- The Washington Times - Monday, December 1, 2008


Specter ready for 2010 race

Sen. Arlen Specter of Pennsylvania said he’s ready for a tough re-election race in 2010, whether it’s against MSNBC pundit Chris Matthews or someone else.

Mr. Specter, 78, a Republican, declined to speculate on whether he would face Mr. Matthews, 62, who reportedly met with Pennsylvania Democratic Party leaders last week about a run. But the Republican moderate said he expected challenges from the left and right as he seeks a sixth term.

“I never look over my shoulder, never look behind. Somebody may be gaining on me. I run with blinders. I’ll be prepared, whoever my opponents are,” Mr. Specter said on CNN’s “Late Edition.”

Sen. Robert Menendez, New Jersey Democrat and the head of his party’s campaign arm, said he has neither spoken with Mr. Matthews, a native Philadelphian, nor any intermediaries for him about a possible challenge to Mr. Specter.

“We’ll see who decides to run. I haven’t seen any firm announcement by anyone,” Mr. Menendez said on the same program.

There was no immediate response from Mr. Matthews on Sunday to a message left for him through an NBC spokeswoman.

Mr. Matthews’ contract with MSNBC expires in June. He has worked in Democratic politics before, running unsuccessfully for a northeast Philadelphia congressional seat in 1974 and working for former President Jimmy Carter and former House Speaker Thomas P. “Tip” O’Neill Jr.

Mr. Specter made it clear that he would vigorously defend his seat.

“Feeling good,” quipped the Republican, who has survived bouts with a brain tumor and cancer while serving in the Senate. “Top of my game.”


Fraser fir tree arrives in rain

First lady Laura Bush kicked off the holiday season Sunday by standing out in the rain to receive this year’s White House Christmas tree.

A horse-drawn wagon pulled the 20-foot Fraser fir, which will decorate the Blue Room, up to the White House. Mrs. Bush was waiting under an umbrella.

“It’ll be the great big tree that this year will be decorated with ornaments from all around the United States, decorated by artists from all around the United States,” the first lady said of the tree that will serve as the centerpiece in the White House holiday decor.

Jessie Davis and Russell Estes, owners of River Ridge Tree Farms in Crumpler, N.C., where the tree was grown, joined the first lady, along with their families.

River Ridge also will provide about 25 smaller trees for the White House, including the ones for the offices of the president and vice president, according to the North Carolina Farm Bureau.

Mrs. Bush said this year’s holiday decorating theme would be announced later this week.


Melamine level set for baby formula

Two months ago, federal food regulators said they were unable to set a safety threshold for the industrial chemical melamine in baby formula. Now, however, they found a way to settle on a standard that allows for higher levels than those found in U.S.-made batches of the product.

Food and Drug Administration officials on Friday set a threshold of 1 part per million of melamine in formula, provided a related chemical is not present. They insisted the formulas are safe.

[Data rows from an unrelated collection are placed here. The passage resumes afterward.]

(* ===== verification/ApiTheorems.v ===== *)
(** * What the API answers

    The amounts the server computes are the ones the program pays, the proofs
    it serves are the ones the program accepts, and its cache follows the
    ledger. *)
From S2P Require Import Prelude Machine Hashing MerkleTree MerkleProof TreeNode Airdrop.
From S2P Require Import ProgramError ClaimStatus Solana Token State Handlers Program Execution.
From S2P Require Import Safety Sha256 Scenario Ledger EndToEnd Api.
From stdpp Require Import pretty.
#[local] Open Scope Z_scope.

(** ** Claimable amounts *)

(** [pct] percent at once, the rest linearly. *)
Definition vested_pct (unlocked pct curr_ts start_ts end_ts : Z) : Z :=
  unlocked * pct / 100
  + released (unlocked - unlocked * pct / 100) curr_ts start_ts end_ts.

Lemma start_share_bounds u pct : 0 ≤ u → 0 ≤ pct ≤ 100 → 0 ≤ u * pct / 100 ≤ u.
Proof. intros. rewrite (Z.mul_comm u). apply share_bounds; lia. Qed.

Lemma vested_pct_50 u c s e : vested_pct u 50 c s e = vested u c s e.
Proof.
  unfold vested_pct, vested. replace (u * 50 / 100) with (u / 2); [done|].
  replace 100 with (2 * 50) by lia. symmetry. apply Z.div_mul_cancel_r; lia.
Qed.

Lemma vested_pct_bounds u pct c s e :
  0 ≤ u → 0 ≤ pct ≤ 100 → 0 ≤ vested_pct u pct c s e ≤ u.
Proof.
  intros. unfold vested_pct. pose proof (start_share_bounds u pct ltac:(lia) ltac:(lia)).
  pose proof (released_bounds (u - u * pct / 100) c s e ltac:(lia)). lia.
Qed.

(** Inside the window the two subtractions succeed together. *)
Lemma window_times c s e :
  is_i64 s → is_i64 e → s ≤ c → c < e →
  if I64_MAX <? e - s
  then checked_sub_i64 e s = None
  else checked_sub_i64 c s = Some (c - s) ∧ checked_sub_i64 e s = Some (e - s).
Proof.
  intros. unfold checked_sub_i64. destruct (Z.ltb_spec I64_MAX (e - s)).
  - destruct (Z.leb_spec (e - s) I64_MAX); [lia|]. by rewrite andb_false_r.
  - by rewrite !(proj2 (Z.leb_le _ _)) by zlia.
Qed.

(** The share the code computes once both times are known. *)
Lemma share_panics a t T :
  is_u64 a → 0 ≤ t < T → T ≤ I64_MAX →
  (p ← or_panic (checked_mul_u128 t (as_u128 a));
   q ← or_panic (checked_div_u128 p T); Ok (as_u64 q)) = Ok (t * a / T) ∧ is_u64 (t * a / T).
Proof.
  intros Ha Ht HT. pose proof (share_bounds t T a ltac:(lia) ltac:(lia) ltac:(zlia)).
  rewrite (as_u128_u64 a) by done. rewrite checked_mul_u128_u64 by zlia.
  unfold or_panic, checked_div_u128. cbn [ok_or mbind result_bind].
  destruct (Z.eqb_spec T 0); [lia|]. cbn [ok_or mbind result_bind].
  rewrite as_u64_id by zlia. split; [done|zlia].
Qed.
(* ===== verification/ApiStream.v ===== *)
(** * The subscription task of the API cache
    (src/api/src/cache.rs, [hydrate_cache_for_config])

    The background task that connects to the node, subscribes to the program's
    accounts, forwards the decoded claim statuses and reconnects with exponential
    back-off, as a state machine over what the connection does; and the polling
    task.  Decoding a message is code of the RPC client and of Anchor: a message
    is what it decodes to. *)
From S2P Require Import Prelude Machine ClaimStatus Api.

(** One turn of the loop as the connection decides it: the websocket cannot be
    opened, [program_subscribe] fails, or it delivers messages until the stream
    ends.  [None] is a message that does not decode. *)
Inductive ws_event :=
| ConnectError
| SubscribeError
| Subscribed (messages : list (option DataAndSlot)).

Definition max_reconnection_attempts : Z := 20.
Definition base_delay : Z := 5.

(** The task waits for the connection, has returned
    [MaxReconnectionAttemptsReached], or has panicked. *)
Inductive ws_status :=
| Waiting (attempt : Z)
| GaveUp
| Panicked.

Record ws_run_result := mkWsRun {
  wr_updates : list DataAndSlot;
  wr_delays : list Z;
  wr_status : ws_status
}.

(** [base_delay * 2_u32.pow(attempt)], which panics past [u32]: [None]. *)
Definition reconnect_delay (attempt : Z) : option Z :=
  if 2 ^ attempt <? 2 ^ 32 then Some (base_delay * 2 ^ attempt) else None.

(** How a turn ends: with a delay and the next counter, or with the task. *)
Inductive ws_next :=
| Continue (delay attempt : Z)
| Stop (status : ws_status).

(** What follows the [match] on the subscription. *)
Definition ws_wait (attempt : Z) : ws_next :=
  if max_reconnection_attempts <=? attempt then Stop GaveUp
  else match reconnect_delay attempt with
       | Some delay => Continue delay (attempt + 1)
       | None => Stop Panicked
       end.

(** One turn of the loop from counter [attempt]: the updates sent, and its end.
    [PubsubClient::new(..).await.unwrap()] panics when it cannot connect; every
    message, and the end of the stream, resets the counter. *)
Definition ws_turn (attempt : Z) (ev : ws_event) : list DataAndSlot * ws_next :=
  match ev with
  | ConnectError => ([], Stop Panicked)
  | Subscribed messages => (omap id messages, ws_wait 0)
  | SubscribeError =>
      let attempt := attempt + 1 in
      ([], if max_reconnection_attempts <=? attempt then Stop GaveUp else ws_wait attempt)
  end.

(** The loop over the events of the connection. *)
Fixpoint ws_loop (attempt : Z) (events : list ws_event) : ws_run_result :=
  match events with
  | [] => mkWsRun [] [] (Waiting attempt)
  | ev :: events =>
      let '(updates, next) := ws_turn attempt ev in
      match next with
      | Stop status => mkWsRun updates [] status
      | Continue delay attempt' =>
          let r := ws_loop attempt' events in
          mkWsRun (updates ++ wr_updates r) (delay :: wr_delays r) (wr_status r)
      end
  end.

(** One response of the polling task: every account is sent with slot 0, in the
    order in which the spawned tasks reach the channel. *)
Definition poll_updates (accounts : list ClaimStatus) : list DataAndSlot :=
  map (λ cs, mkDataAndSlot cs 0) accounts.

(** ** The back-off *)

(** A failure counts twice: once in the error branch, once after the delay. *)
Lemma ws_turn_error attempt :
  0 ≤ attempt → ws_turn attempt SubscribeError =
  ([], if 19 <=? attempt then Stop GaveUp else Continue (5 * 2 ^ (attempt + 1)) (attempt + 2)).
Proof.
  intros Ha. unfold ws_turn, ws_wait, max_reconnection_attempts. f_equal.
  destruct (Z.leb_spec 20 (attempt + 1)), (Z.leb_spec 19 attempt); try lia; [done|].
  unfold reconnect_delay. rewrite (proj2 (Z.ltb_lt _ _)) by (apply Z.pow_lt_mono_r; lia).
  f_equal. lia.
Qed.

Lemma ws_turn_subscribed attempt ms : ws_turn attempt (Subscribed ms) = (omap id ms, Continue 5 1).
Proof. done. Qed.

(** The failures in a row a task at counter [attempt] survives. *)
Definition spare (attempt : Z) : nat := Z.to_nat ((20 - attempt) / 2).

Lemma spare_end attempt : 0 ≤ attempt ≤ 20 → spare attempt = 0%nat ↔ 19 ≤ attempt.
Proof.
  intros Ha. unfold spare. pose proof (Z.div_mod (20 - attempt) 2 ltac:(lia)).
  pose proof (Z.mod_pos_bound (20 - attempt) 2 ltac:(lia)). lia.
Qed.
Lemma spare_step attempt : attempt ≤ 18 → spare attempt = S (spare (attempt + 2)).
Proof.
  intros Ha. unfold spare. replace (20 - attempt) with (20 - (attempt + 2) + 1 * 2) by lia.
  rewrite Z.div_add by lia. pose proof (Z.div_pos (20 - (attempt + 2)) 2 ltac:(lia) ltac:(lia)). lia.
Qed.

(** The task starts with ten failures to spare, and with nine after a stream. *)
Inductive ws_end := Alive | Stopped | Died.
Fixpoint task_end (rest : nat) (events : list ws_event) : ws_end :=
  match events with
  | [] => Alive
  | ConnectError :: _ => Died
  | SubscribeError :: events => match rest with O => Stopped | S rest => task_end rest events end
  | Subscribed _ :: events => task_end 9 events
  end.

Definition status_end (s : ws_status) : ws_end :=
  match s with Waiting _ => Alive | GaveUp => Stopped | Panicked => Died end.

Lemma ws_loop_end attempt events :
  0 ≤ attempt ≤ 20 →
  status_end (wr_status (ws_loop attempt events)) = task_end (spare attempt) events ∧
  Forall (λ d, 5 ≤ d ≤ 5 * 2 ^ 19) (wr_delays (ws_loop attempt events)).
Proof.
  revert attempt. induction events as [|ev events IH]; intros attempt Ha; [split; [done|constructor]|].
  destruct ev as [| |ms]; cbn [ws_loop task_end]; [split; [done|constructor]| |].
  - rewrite ws_turn_error by lia. destruct (Z.leb_spec 19 attempt) as [Hge|Hlt].
    + rewrite (proj2 (spare_end attempt Ha) Hge). split; [done|constructor].
    + rewrite spare_step by lia. destruct (IH (attempt + 2) ltac:(lia)) as [He Hd].
      split; [done|]. constructor; [|done].
      split; [|apply Z.mul_le_mono_nonneg_l; [lia|apply Z.pow_le_mono_r; lia]].
      assert (1 ≤ 2 ^ (attempt + 1)); [|lia]. apply (Z.pow_le_mono_r 2 0); lia.
  - rewrite ws_turn_subscribed. destruct (IH 1 ltac:(lia)) as [He Hd]. split; [done|].
    constructor; [lia|done].
Qed.

(** While the task is up every message that decodes has been sent, in order. *)
Definition delivered_messages (ev : ws_event) : list DataAndSlot :=
  match ev with Subscribed messages => omap id messages | _ => [] end.

Lemma ws_loop_updates attempt events a :
  0 ≤ attempt → wr_status (ws_loop attempt events) = Waiting a →
  wr_updates (ws_loop attempt events) = concat (map delivered_messages events).
Proof.
  revert attempt. induction events as [|ev events IH]; intros attempt Ha; [done|].
  destruct ev as [| |ms]; cbn [ws_loop]; [done| |].
  - rewrite ws_turn_error by lia. destruct (19 <=? attempt); [done|]. apply IH. lia.
  - rewrite ws_turn_subscribed. cbn [wr_status wr_updates map concat]. intros Hs. f_equal. apply IH; [lia|done].
Qed.

(** ** When the task ends *)

(** Enough failures in a row: eleven at the start or ten after a stream. *)
Definition exhausted (rest : nat) (events : list ws_event) : Prop :=
  ∃ pre post, ConnectError ∉ pre ∧
    (pre = [] ∧ events = replicate (S rest) SubscribeError ++ post ∨
     (∃ pre' ms, pre = pre' ++ [Subscribed ms]) ∧ events = pre ++ replicate 10 SubscribeError ++ post).

Lemma exhausted_error rest events : exhausted rest events → exhausted (S rest) (SubscribeError :: events).
Proof.
  intros (pre & post & Hno & [[-> ->]|[(pre' & ms & ->) ->]]).
  - exists [], post. split; [done|]. by left.
  - exists (SubscribeError :: pre' ++ [Subscribed ms]), post. split; [set_solver|]. right.
    split; [by exists (SubscribeError :: pre'), ms|done].
Qed.
Lemma exhausted_subscribed rest ms events : exhausted 9 events → exhausted rest (Subscribed ms :: events).
Proof.
  intros (pre & post & Hno & [[-> ->]|[(pre' & ms' & ->) ->]]).
  - exists [Subscribed ms], post. split; [set_solver|]. right. split; [by exists [], ms|done].
  - exists (Subscribed ms :: pre' ++ [Subscribed ms']), post. split; [set_solver|]. right.
    split; [by exists (Subscribed ms :: pre'), ms'|done].
Qed.

Lemma task_end_failures rest n post :
  (rest < n)%nat → task_end rest (replicate n SubscribeError ++ post) = Stopped.
Proof. revert n. induction rest as [|rest IH]; intros [|n] Hn; try lia; [done|]. apply IH. lia. Qed.

Lemma task_end_after_stream rest pre ms post :
  ConnectError ∉ pre → task_end rest (pre ++ Subscribed ms :: replicate 10 SubscribeError ++ post) = Stopped.
Proof.
  revert rest. induction pre as [|ev pre IH]; intros rest; cbn [app task_end].
  - intros _. apply task_end_failures. lia.
  - intros [Hev Hno]%not_elem_of_cons. destruct ev; [done|destruct rest; [done|]|]; by apply IH.
Qed.

Lemma task_end_stopped rest events : task_end rest events = Stopped ↔ exhausted rest events.
Proof.
  split.
  - revert rest. induction events as [|[| |ms] events IH]; intros rest; cbn [task_end]; [done|done| |].
    + destruct rest as [|rest]; [intros _|intros Hs; by apply exhausted_error, IH].
      exists [], events. split; [set_solver|]. by left.
    + intros Hs. by apply exhausted_subscribed, IH.
  - intros (pre & post & Hno & [[-> ->]|[(pre' & ms & ->) ->]]).
    + apply task_end_failures. lia.
    + rewrite <- app_assoc. apply task_end_after_stream. set_solver.
Qed.

Lemma task_end_died rest events :
  task_end rest events = Died ↔
  ∃ pre post, events = pre ++ ConnectError :: post ∧ task_end rest pre = Alive.
Proof.
  split.
  - revert rest. induction events as [|ev events IH]; intros rest; cbn [task_end]; [done|].
    intros Hd. assert (ev = ConnectError ∨ ∃ l', (∀ es, task_end rest (ev :: es) = task_end l' es))
      as [-> |[l' Hstep]].
    { destruct ev; [by left|destruct rest; [done|right; by eexists]|right; by eexists]. }
    + by exists [], events.
    + change (task_end rest (ev :: events) = Died) in Hd. rewrite Hstep in Hd.
      destruct (IH _ Hd) as (pre & post & -> & Ha). exists (ev :: pre), post. by rewrite Hstep.
  - intros (pre & post & -> & Ha). revert rest Ha.
    induction pre as [|[| |ms] pre IH]; intros rest; cbn [app task_end]; [done|done| |apply IH].
    destruct rest; [done|apply IH].
Qed.

(** C36. When the subscription task ends, exactly.  Whatever the connection does,
    every delay is between 5 seconds and [5 * 2^19] seconds and the computation of
    the delay never panics: the task panics if and only if the websocket cannot be
    opened at a turn it reaches.  It gives up if and only if eleven subscriptions
    in a row fail from the start, or ten in a row after a stream that ended (each
    failure advances the counter by two), with no failed connection before.  While
    it is up, every message that decodes has been forwarded, in order. *)
Theorem reconnection_is_bounded events :
  let r := ws_loop 0 events in
  Forall (λ d, 5 ≤ d ≤ 5 * 2 ^ 19) (wr_delays r) ∧
  (wr_status r = GaveUp ↔
     ∃ pre post, ConnectError ∉ pre ∧
       (pre = [] ∧ events = replicate 11 SubscribeError ++ post ∨
        (∃ pre' ms, pre = pre' ++ [Subscribed ms]) ∧ events = pre ++ replicate 10 SubscribeError ++ post)) ∧
  (wr_status r = Panicked ↔
     ∃ pre post, events = pre ++ ConnectError :: post ∧ ∃ a, wr_status (ws_loop 0 pre) = Waiting a) ∧
  (∀ a, wr_status r = Waiting a → wr_updates r = concat (map delivered_messages events)).
Proof.
  assert (∀ es, status_end (wr_status (ws_loop 0 es)) = task_end 10 es) as Hend
    by (intros es; by apply (ws_loop_end 0)).
  cbn zeta. split_and!; [by apply (ws_loop_end 0)| | |].
  - change (wr_status (ws_loop 0 events) = GaveUp ↔ exhausted 10 events).
    rewrite <- task_end_stopped, <- Hend. by destruct (wr_status _).
  - trans (task_end 10 events = Died); [rewrite <- Hend; by destruct (wr_status _)|].
    rewrite task_end_died. f_equiv. intros pre. f_equiv. intros post. rewrite <- Hend.
    destruct (wr_status (ws_loop 0 pre)); naive_solver.
  - intros a. apply ws_loop_updates. lia.
Qed.

(** Ten failures at the start are survived, eleven are not; after a stream, nine. *)
Example ws_failures :
  wr_status (ws_loop 0 (replicate 10 SubscribeError)) = Waiting 20 ∧
  wr_status (ws_loop 0 (replicate 11 SubscribeError)) = GaveUp ∧
  wr_status (ws_loop 0 (Subscribed [] :: replicate 9 SubscribeError)) = Waiting 19 ∧
  wr_status (ws_loop 0 (Subscribed [] :: replicate 10 SubscribeError)) = GaveUp.
Proof. vm_compute. repeat split. Qed.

The development comes days after the Associated Press reported that FDA tests found traces of melamine in the infant formula of one major U.S. manufacturer and cyanuric acid, a chemical relative, in the formula of a second major maker. The contaminated samples, which both measured at levels below the new standard, were analyzed several weeks ago.

The FDA had said in early October it was unable to set a safety contamination level for melamine in infant formula.


NAS establishes Hollywood exchange

Let’s face it, 50 years after Sputnik, most Americans are still a bit fuzzy on more than a few concepts of science.

And while shows delving into science and myths hold a certain cable audience, there’s a lot of techno-gullibility out there.

Hoping to better educate folks - and burnish the image of science - the National Academy of Sciences made a Hollywood announcement recently of the Science and Entertainment Exchange, a clearinghouse to match writers, directors and producers with leading experts on science and medicine topics before they portray them in television, films and video games.

Director Jerry Zucker and his producer wife, Janet, head up the advisory board, along with academy president Ralph Cicerone.


ICE returns ancient tablets to Iraq

The U.S. Immigration and Customs Enforcement Agency recently returned to Iraq’s government the remnants of priceless ancient Cuneiform clay tablets that ICE agents had seized in a 2001 investigation.

The tablets had been held in high-security evidence lockers in the U.S. Custom House, which was located in one of the World Trade Center towers on Sept. 11, 2001.

Pieces of the ancient relics were salvaged by agents searching the rubble left by the twin towers’ collapse. They were among 1,046 cultural antiquities repatriated by ICE to Iraq in September.